==== SOURCE RECORDS ====

(* ===== verification/AddressWait.v ===== *)
(** * Address wait queues: [crates/runtime/src/address_wait.rs]

    Waiters queue at an address in the order they come; each has an event of its
    own, which the waiting thread and the registry share.  Events are therefore a
    store indexed by identity, beside the registry.  [W] is the type of event
    observers; [notified] collects those that are called. *)

From Stdlib Require Import ZArith Lia Bool.
From stdpp Require Import base gmap list numbers option.
From S2P Require Import Prelude RustInt RustList Events.
Local Open Scope Z_scope.

Abbreviation GuestThreadId := Z.

Record AddressWaiter : Set := mkWaiter { waiter_thread : GuestThreadId; waiter_value : Z; waiter_event : Z }.

Section Registry.
Context {W : Type}.

Record AddressWaitRegistry : Type := mkRegistry {
  waiters : gmap Z (list AddressWaiter);
  owners : gmap Z GuestThreadId;
  events : gmap Z (EventState W);
  next_event : Z;
  notified : list (Z * W) }.

Definition empty_registry : AddressWaitRegistry := mkRegistry ∅ ∅ ∅ 0 [].

Definition set_waiters (m : gmap Z (list AddressWaiter)) (g : AddressWaitRegistry) : AddressWaitRegistry :=
  mkRegistry m (owners g) (events g) (next_event g) (notified g).
Definition set_owners (m : gmap Z GuestThreadId) (g : AddressWaitRegistry) : AddressWaitRegistry :=
  mkRegistry (waiters g) m (events g) (next_event g) (notified g).

(** The queue at an address; an address without waiters has no entry. *)
Definition queue (g : AddressWaitRegistry) (address : Z) : list AddressWaiter := default [] (waiters g !! address).

Definition is_thread (thread : GuestThreadId) (w : AddressWaiter) : bool := waiter_thread w =? thread.

Definition contains (address : Z) (thread : GuestThreadId) (g : AddressWaitRegistry) : bool :=
  existsb (is_thread thread) (queue g address).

====

TASK GOAL: Find the line with "observers; [notified] collects" in the entries above. Retype it and each line after it, exactly, through the line with "Abbreviation GuestThreadId := Z.", and stop there.

TASK SOLUTION:
    observers; [notified] collects those that are called. *)

From Stdlib Require Import ZArith Lia Bool.
From stdpp Require Import base gmap list numbers option.
From S2P Require Import Prelude RustInt RustList Events.
Local Open Scope Z_scope.

Abbreviation GuestThreadId := Z.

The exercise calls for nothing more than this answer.